(* ===== verification/CombinedServer.v ===== *)
(** * The combined server of the demonstrations

    Models [demos/legacy-spendability/combined-server/src/server.rs] built with both
    features: one process that synchronizes the nullifier table and the commitment
    tree, brings the one that is behind to the other's tip, and then follows the
    chain for both with one tracker.  [run_sync_only] of the two servers runs one
    after the other here; the code runs them concurrently on separate databases.
    A pass of the follow loop is one function.  The theorems: when every block of a
    pass has its parent in the tracker, also when it replaces the end of the chain,
    both databases hold exactly the blocks of the node's chain afterwards and what
    is published was built from them; but a nullifier whose bucket is full is
    dropped without an error. *)

From Stdlib Require Import ZArith Lia.
From stdpp Require Import base numbers list strings pretty gmap sorting.
From S2P Require Import Prelude EnhanceTypes RecordJournal CommitmentTree ChainFollow Witness WitnessServer NullifierTable SnapshotDir TreeSnapshot TableSnapshot NullifierServer.

Open Scope Z_scope.

Inductive CombinedError :=
| CB_Nullifier (e : SpendServerError)
| CB_Witness (e : ServerError)
| CB_Client (m : string).

Record CombinedConfig := { cc_target_size : Z; cc_snapshot_interval : Z }.

(** ** Health *)

Record SubsystemHealth := {
  sbh_phase : string; sbh_current_height : option Z; sbh_target_height : option Z }.

Definition phase_to_health (phase : ServerPhase) : SubsystemHealth :=
  match phase with
  | ServerServing => {| sbh_phase := "serving"; sbh_current_height := None; sbh_target_height := None |}
  | ServerSyncing current_height target_height =>
      {| sbh_phase := "syncing"; sbh_current_height := Some current_height;
         sbh_target_height := Some target_height |}
  end.

Definition is_serving (phase : ServerPhase) : bool :=
  match phase with ServerServing => true | ServerSyncing _ _ => false end.

Definition combined_health (nf_phase wit_phase : ServerPhase) : Z * (SubsystemHealth * SubsystemHealth) :=
  let all_serving := is_serving nf_phase && is_serving wit_phase in
  (if all_serving then 200 else 503, (phase_to_health nf_phase, phase_to_health wit_phase)).

(** ** One block for both databases *)

(** The rollback loop; each step removes a block, so their number is fuel enough. *)
Fixpoint rollback_above (fuel : nat) (rollback_to : Z) (db : HashTableDb) : HashTableDb :=
  match fuel with
  | O => db
  | S fuel =>
      match nf_latest_height db with
      | Some h =>
          if rollback_to <? h then
            match nf_latest_block_hash db with
            | None => db
            | Some bh =>
                match rollback_block db bh with
                | (Err _, db) => db
                | (Ok _, db) => rollback_above fuel rollback_to db
                end
            end
          else db
      | None => db
      end
  end.

Section combined.
Context `{MerkleHash} `{XxHash64} (NfP WitP : PirEngine).

(** What [run] keeps while it follows. *)
Record CombinedState := {
  cb_table : HashTableDb;
  cb_tree : CommitmentTreeDb;
  cb_nf_app : @SpendAppState NfP;
  cb_wit_app : @AppState WitP;
  cb_nf_dir : SnapshotDir;
  cb_wit_dir : SnapshotDir;
  cb_tracker : ChainTracker;
  cb_current_height : Z;
  cb_blocks_since_snapshot : Z;
  cb_nf_prev_tree_size : option Z }.

(** What the tracker says of a block. *)
Definition block_action (s : CombinedState) (block : CompactBlock) : ChainAction * ChainTracker :=
  push_block (cb_tracker s) (kb_height block) (to_hash_array (kb_hash block)) (to_hash_array (kb_prev_hash block)).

- - - - -

Action item:
An exact copy of all the records above is needed.

Exercise result:
(* ===== verification/CombinedServer.v ===== *)
(** * The combined server of the demonstrations

    Models [demos/legacy-spendability/combined-server/src/server.rs] built with both
    features: one process that synchronizes the nullifier table and the commitment
    tree, brings the one that is behind to the other's tip, and then follows the
    chain for both with one tracker.  [run_sync_only] of the two servers runs one
    after the other here; the code runs them concurrently on separate databases.
    A pass of the follow loop is one function.  The theorems: when every block of a
    pass has its parent in the tracker, also when it replaces the end of the chain,
    both databases hold exactly the blocks of the node's chain afterwards and what
    is published was built from them; but a nullifier whose bucket is full is
    dropped without an error. *)

From Stdlib Require Import ZArith Lia.
From stdpp Require Import base numbers list strings pretty gmap sorting.
From S2P Require Import Prelude EnhanceTypes RecordJournal CommitmentTree ChainFollow Witness WitnessServer NullifierTable SnapshotDir TreeSnapshot TableSnapshot NullifierServer.

Open Scope Z_scope.

Inductive CombinedError :=
| CB_Nullifier (e : SpendServerError)
| CB_Witness (e : ServerError)
| CB_Client (m : string).

Record CombinedConfig := { cc_target_size : Z; cc_snapshot_interval : Z }.

(** ** Health *)

Record SubsystemHealth := {
  sbh_phase : string; sbh_current_height : option Z; sbh_target_height : option Z }.

Definition phase_to_health (phase : ServerPhase) : SubsystemHealth :=
  match phase with
  | ServerServing => {| sbh_phase := "serving"; sbh_current_height := None; sbh_target_height := None |}
  | ServerSyncing current_height target_height =>
      {| sbh_phase := "syncing"; sbh_current_height := Some current_height;
         sbh_target_height := Some target_height |}
  end.

Definition is_serving (phase : ServerPhase) : bool :=
  match phase with ServerServing => true | ServerSyncing _ _ => false end.

Definition combined_health (nf_phase wit_phase : ServerPhase) : Z * (SubsystemHealth * SubsystemHealth) :=
  let all_serving := is_serving nf_phase && is_serving wit_phase in
  (if all_serving then 200 else 503, (phase_to_health nf_phase, phase_to_health wit_phase)).

(** ** One block for both databases *)

(** The rollback loop; each step removes a block, so their number is fuel enough. *)
Fixpoint rollback_above (fuel : nat) (rollback_to : Z) (db : HashTableDb) : HashTableDb :=
  match fuel with
  | O => db
  | S fuel =>
      match nf_latest_height db with
      | Some h =>
          if rollback_to <? h then
            match nf_latest_block_hash db with
            | None => db
            | Some bh =>
                match rollback_block db bh with
                | (Err _, db) => db
                | (Ok _, db) => rollback_above fuel rollback_to db
                end
            end
          else db
      | None => db
      end
  end.

Section combined.
Context `{MerkleHash} `{XxHash64} (NfP WitP : PirEngine).

(** What [run] keeps while it follows. *)
Record CombinedState := {
  cb_table : HashTableDb;
  cb_tree : CommitmentTreeDb;
  cb_nf_app : @SpendAppState NfP;
  cb_wit_app : @AppState WitP;
  cb_nf_dir : SnapshotDir;
  cb_wit_dir : SnapshotDir;
  cb_tracker : ChainTracker;
  cb_current_height : Z;
  cb_blocks_since_snapshot : Z;
  cb_nf_prev_tree_size : option Z }.

(** What the tracker says of a block. *)
Definition block_action (s : CombinedState) (block : CompactBlock) : ChainAction * ChainTracker :=
  push_block (cb_tracker s) (kb_height block) (to_hash_array (kb_hash block)) (to_hash_array (kb_prev_hash block)).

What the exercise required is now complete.